Tuesday, July 26, 2005

housing headaches

Sometimes I read things like, you know, the story of Job in the Bible, or the Lord of the Rings, or some other story where someone is facing difficulties and shows great strength. I remark on the beauty of the story, the beauty of character that the person showed during their trials. I think about how I want to be like that. I have so much faith no matter what goes wrong in life, God has a bigger plan and will use it for his glory. Then something goes wrong and I realize what a wimp I really am.

My apartment lease ends in 20 days, and I have no idea where I'm going to live after that. One of my roommates-to-be is going in to surgery in 5 days, so if we don't find a place by then, we're definitely in trouble. I know I shouldn't worry. I know that we are doing all we can, and we need to trust God to pull us through the rest. I know that at the very worst, we'll find a place that we don't really like a lot, but it will still be a roof over our heads - is that really so bad? But somehow, this knowledge can't keep the tension from my shoulders. This can't keep my thoughts from drifting back to my worries when I should be concentrating on my work.

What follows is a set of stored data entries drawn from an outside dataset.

(* ===== verification/CommandStore.v ===== *)
(** * Stored channel commands

    [channels/commandStore.go]: the details of the commands of a channel (pins,
    mutes), each stored under the fingerprint of its channel, kind and content. *)

From Stdlib Require Import Ascii.
From S2P Require Import Prelude GoBytes KV Json Effects.

(** [hex.EncodeToString] *)
Definition hexByte (b : byte) : list ascii :=
  let n := Z.to_nat (Z_of_byte b) in [hexDigit (n / 16); hexDigit (n mod 16)].
Definition hexEncode (bs : list byte) : string := String.string_of_list_ascii (concat (hexByte <$> bs)).

(** [hash.NewCMixHash], over all that is written to it. *)
Class CMixHash := cMixHash : list byte -> list byte.

(** [MessageType], a [uint16]. *)
Abbreviation MessageType := Z (only parsing).
Definition MessageType_Bytes (mt : MessageType) : list byte := le_encode 2 mt.

Definition commandStorePrefix : string := "channelCommandStore".
Definition commandStoreVersion : Z := 0.
Definition commandFpLen : nat := 32.

(** [SentStatus] is a [uint8], [Lease] a [time.Duration]; the round type is that
    of [cmix/rounds]. *)
Record CommandMessage {ID Rnd : Type} := mkCommandMessage {
  cm_ChannelID : ID;
  cm_MessageID : list byte;
  cm_MessageType : MessageType;
  cm_Nickname : string;
  cm_Content : list byte;
  cm_EncryptedPayload : list byte;
  cm_PubKey : list byte;
  cm_Codeset : Z;
  cm_Timestamp : Time;
  cm_OriginatingTimestamp : Time;
  cm_Lease : Z;
  cm_OriginatingRound : Z;
  cm_Round : Rnd;
  cm_Status : Z;
  cm_FromAdmin : bool;
  cm_UserMuted : bool;
}.
Arguments CommandMessage : clear implicits.

#[export] Instance CommandMessage_eq_dec {ID Rnd} `{EqDecision ID, EqDecision Rnd} : EqDecision (CommandMessage ID Rnd).
Proof. solve_decision. Defined.
#[export] Instance CommandMessage_countable {ID Rnd} `{Countable ID, Countable Rnd} : Countable (CommandMessage ID Rnd).
Proof.
  apply (inj_countable'
    (fun m => (cm_ChannelID m, cm_MessageID m, cm_MessageType m, cm_Nickname m, cm_Content m, cm_EncryptedPayload m,
      cm_PubKey m, cm_Codeset m, (cm_Timestamp m, cm_OriginatingTimestamp m, cm_Lease m, cm_OriginatingRound m, cm_Round m,
      cm_Status m, cm_FromAdmin m, cm_UserMuted m)))
    (fun '(a, b, c, d, e, f, g, h, (i, j, k, l, m, n, o, p)) => mkCommandMessage ID Rnd a b c d e f g h i j k l m n o p)).
  by intros [].
Defined.

Section code.
Context {S ID Rnd : Type} `{EKV S} `{NetID ID} `{CMixHash} `{JsonCodec (CommandMessage ID Rnd)}.

Definition newCommandFingerprint (channelID : ID) (command : MessageType) (payload : list byte) : list byte :=
  array_of commandFpLen (cMixHash (id_Bytes channelID ++ MessageType_Bytes command ++ payload)).

Definition commandFingerprint_key (afp : list byte) : string := hexEncode afp.

(** The key of a command in maps and in storage. *)
Definition commandKey (channelID : ID) (command : MessageType) (payload : list byte) : string :=
  commandFingerprint_key (newCommandFingerprint channelID command payload).

(** A [CommandStore] is its handle. *)
Definition NewCommandStore (v : kv) : result kv := must (kv_Prefix v commandStorePrefix).

Definition SaveCommand (cs : kv) (channelID : ID) (messageID : list byte) (messageType : MessageType)
    (nickname : string) (content encryptedPayload pubKey : list byte) (codeset : Z)
    (timestamp originatingTimestamp : Time) (lease originatingRound : Z) (round : Rnd) (status : Z)
    (fromAdmin userMuted : bool) (now : Time) : act S unit :=
  let m := mkCommandMessage ID Rnd channelID messageID messageType nickname content encryptedPayload pubKey
    codeset timestamp originatingTimestamp lease originatingRound round status fromAdmin userMuted in
  write (fun s => kv_Set cs s (commandKey channelID messageType content)
    (mkObject commandStoreVersion now (json_Marshal m))).

Definition LoadCommand (cs : kv) (channelID : ID) (messageType : MessageType) (content : list byte) :
    act S (CommandMessage ID Rnd) :=
  obj ← read (fun s => kv_Get cs s (commandKey channelID messageType content) commandStoreVersion);
  match json_Unmarshal (Data obj) with
  | Some m => mret m
  | None => throw (Errorf "json" [])
  end.

Definition DeleteCommand (cs : kv) (channelID : ID) (messageType : MessageType) (content : list byte) : act S unit :=
  write (fun s => kv_Delete cs s (commandKey channelID messageType content) commandStoreVersion).
End code.

(** ** Keys *)

Lemma hexDigit_inj a b : (a < 16)%nat -> (b < 16)%nat -> hexDigit a = hexDigit b -> a = b.
Proof. intros Ha Hb. do 16 (destruct a as [|a]; [do 16 (destruct b as [|b]; [done|]); lia|]). lia. Qed.

Lemma hexByte_inj a b : hexByte a = hexByte b -> a = b.
Proof.
  assert (forall x y x' y' : ascii, [x; y] = [x'; y'] -> x = x' /\ y = y') as Hpair by (intros; by simplify_eq).
  intros [H1 H2]%Hpair. apply Z_of_byte_inj.
  pose proof (Z_of_byte_range a). pose proof (Z_of_byte_range b).
  apply hexDigit_inj in H1; [|apply Nat.Div0.div_lt_upper_bound; lia..].
  apply hexDigit_inj in H2; [|apply Nat.mod_upper_bound; lia..].
  pose proof (Nat.div_mod_eq (Z.to_nat (Z_of_byte a)) 16). pose proof (Nat.div_mod_eq (Z.to_nat (Z_of_byte b)) 16). lia.
Qed.

Lemma hexEncode_inj a b : hexEncode a = hexEncode b -> a = b.
Proof.
  unfold hexEncode. intros Heq. apply (f_equal chars) in Heq. rewrite !String.list_ascii_of_string_of_list_ascii in Heq.
  revert b Heq. induction a as [|x a IH]; intros [|y b] Heq; [done..|].
  rewrite !fmap_cons in Heq. cbn [concat] in Heq.
  apply app_inj_1 in Heq as [Hxy Heq]; [|done]. f_equal; [by apply hexByte_inj|by apply IH].
Qed.

Lemma hexEncode_chars bs c : c ∈ chars (hexEncode bs) -> c ∈ chars "0123456789abcdef".
Proof.
  unfold hexEncode. rewrite String.list_ascii_of_string_of_list_ascii. induction bs as [|b bs IH]; [by intros ?%not_elem_of_nil|].
  rewrite fmap_cons. cbn [concat]. unfold hexByte at 1. cbn [app]. rewrite !elem_of_cons.
  assert (forall n, (n < 16)%nat -> hexDigit n ∈ chars "0123456789abcdef") as Hd.
  { intros n Hn. do 16 (destruct n as [|n]; [by apply (bool_decide_unpack (hexDigit _ ∈ _))|]). lia. }
  pose proof (Z_of_byte_range b).
  intros [->|[->|?]]; [|apply Hd, Nat.mod_upper_bound; lia|by apply IH].
  apply Hd, Nat.Div0.div_lt_upper_bound. lia.
Qed.

(** ** Writes and deletes of one key *)

Section steps.
Context {S : Type} `{EKVLaws S, !EKVReliable S}.

(** Only one key of one handle differs. *)
Definition changesOnly (v : kv) (key : string) (s s' : S) : Prop :=
  forall v' key', kv_handle v' -> strContains PrefixSeparator key' = false ->
    (prefix v', key') ≠ (prefix v, key) -> kv_Get v' s' key' 0 = kv_Get v' s key' 0.

(** Nothing is stored under the key. *)
Definition absent (v : kv) (s : S) (key : string) : Prop :=
  exists e, kv_Get v s key 0 = inl e /\ ekv_Exists S e = false.

Lemma set_step v (s : S) key now data :
  kv_handle v -> strContains PrefixSeparator key = false ->
  exists s', write (fun s => kv_Set v s key (mkObject 0 now data)) s = Done s' tt /\
    kv_Get v s' key 0 = inr (mkObject 0 now data) /\ changesOnly v key s s'.
Proof.
  intros Hv Hk. destruct (kv_Set v s key (mkObject 0 now data)) as [s' r] eqn:E.
  assert (r = None) as ->.
  { pose proof (ekv_set_ok s (kv_makeKey v key 0) (mkObject 0 now data)) as Hr. unfold kv_Set in E. simpl in E. by rewrite E in Hr. }
  exists s'. split; [by apply write_Done|]. split; [by apply (kv_get_set_eq v s s' key (mkObject 0 now data))|].
  intros v' key' Hv' Hk' Hne. eapply kv_get_set_ne; [done|]. simpl. intros Heq.
  apply kv_makeKey_inj in Heq as (? & ? & _); [congruence|done..|lia|lia].
Qed.

Lemma delete_step v (s : S) key :
  kv_handle v -> strContains PrefixSeparator key = false ->
  exists s', write (fun s => kv_Delete v s key 0) s = Done s' tt /\ absent v s' key /\ changesOnly v key s s'.
Proof.
  intros Hv Hk. destruct (kv_Delete v s key 0) as [s' r] eqn:E.
  assert (r = None) as ->.
  { pose proof (ekv_delete_ok s (kv_makeKey v key 0)) as Hr. unfold kv_Delete in E. by rewrite E in Hr. }
  exists s'. split; [by apply write_Done|]. split; [by eapply kv_get_delete_eq|].
  intros v' key' Hv' Hk' Hne. eapply kv_get_delete_ne'; [done|]. intros Heq.
  apply kv_makeKey_inj in Heq as (? & ? & _); [congruence|done..|lia|lia].
Qed.
End steps.

Lemma hexEncode_no_sep bs : strContains PrefixSeparator (hexEncode bs) = false.
Proof.
  apply strContains_chars. intros Hin%hexEncode_chars. revert Hin.
  by apply (bool_decide_unpack (¬ (PrefixSeparator ∈ chars "0123456789abcdef"))).
Qed.

Section commands.
Context {S ID Rnd : Type} `{EKVLaws S, !EKVReliable S} `{NetID ID} `{CMixHash} `{JsonCodec (CommandMessage ID Rnd)}.

(** A command that was saved is loaded, until it is deleted; only its key is
    touched. *)
Lemma SaveCommand_ok cs (s : S) ch mid mt nick content enc pub codeset ts ots lease oround (round : Rnd) st admin muted now :
  kv_handle cs ->
  let m := mkCommandMessage ID Rnd ch mid mt nick content enc pub codeset ts ots lease oround round st admin muted in
  exists s', SaveCommand cs ch mid mt nick content enc pub codeset ts ots lease oround round st admin muted now s = Done s' tt /\
    (json_ok m -> LoadCommand cs ch mt content s' = Done s' m) /\
    changesOnly cs (commandKey ch mt content) s s'.
Proof.
  intros Hcs m. destruct (set_step cs s (commandKey ch mt content) now (json_Marshal m) Hcs) as (s' & Hset & Hget & Hch).
  { apply hexEncode_no_sep. }
  exists s'. split; [done|]. split; [|done]. intros Hm. unfold LoadCommand.
  erewrite bind_Done by (apply read_Done; exact Hget). cbn [Data]. by rewrite json_roundtrip.
Qed.

Lemma DeleteCommand_ok cs (s : S) (ch : ID) mt content :
  kv_handle cs ->
  exists s', DeleteCommand cs ch mt content s = Done s' tt /\ absent cs s' (commandKey ch mt content) /\
    changesOnly cs (commandKey ch mt content) s s'.
Proof. intros Hcs. apply delete_step; [done|]. apply hexEncode_no_sep. Qed.
End commands.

In the midst of all of this, I am reminded that there are bigger things to worry about. I have other responsibilites to attend to, and other people in my life whose needs should never be neglected simply because I am worried about my own. I am reminded of Joseph, who left his home at a rather inopportune time, because it was his responsibility. When he was looking for a place to stay in Bethlehem, was he thinking, "Oh no, where am I going to sleep? Will it be uncomfortable?" No, he was thinking only of Mary and Jesus, of making Mary comfortable and of the important event that was soon to take place - the birth of Jesus. God has, in a way, put me in the same place. I don't know where I'll be sleeping in 20 days. But He has also called me to pay closer attention to the needs of others. They have work to do, and I need to make that easier, not harder, for them to accomplish. I have been placing too much emphasis on my own fears and worries, and it was caused me to neglect the presence of Jesus in my midst.

1 comment:

Pig wot flies said...

Hang in there! I've been in a similar situation, needing to find a place to live quickly and with God's help everything got sorted incredibly quickly. I'm praying that you'll find a new place soon.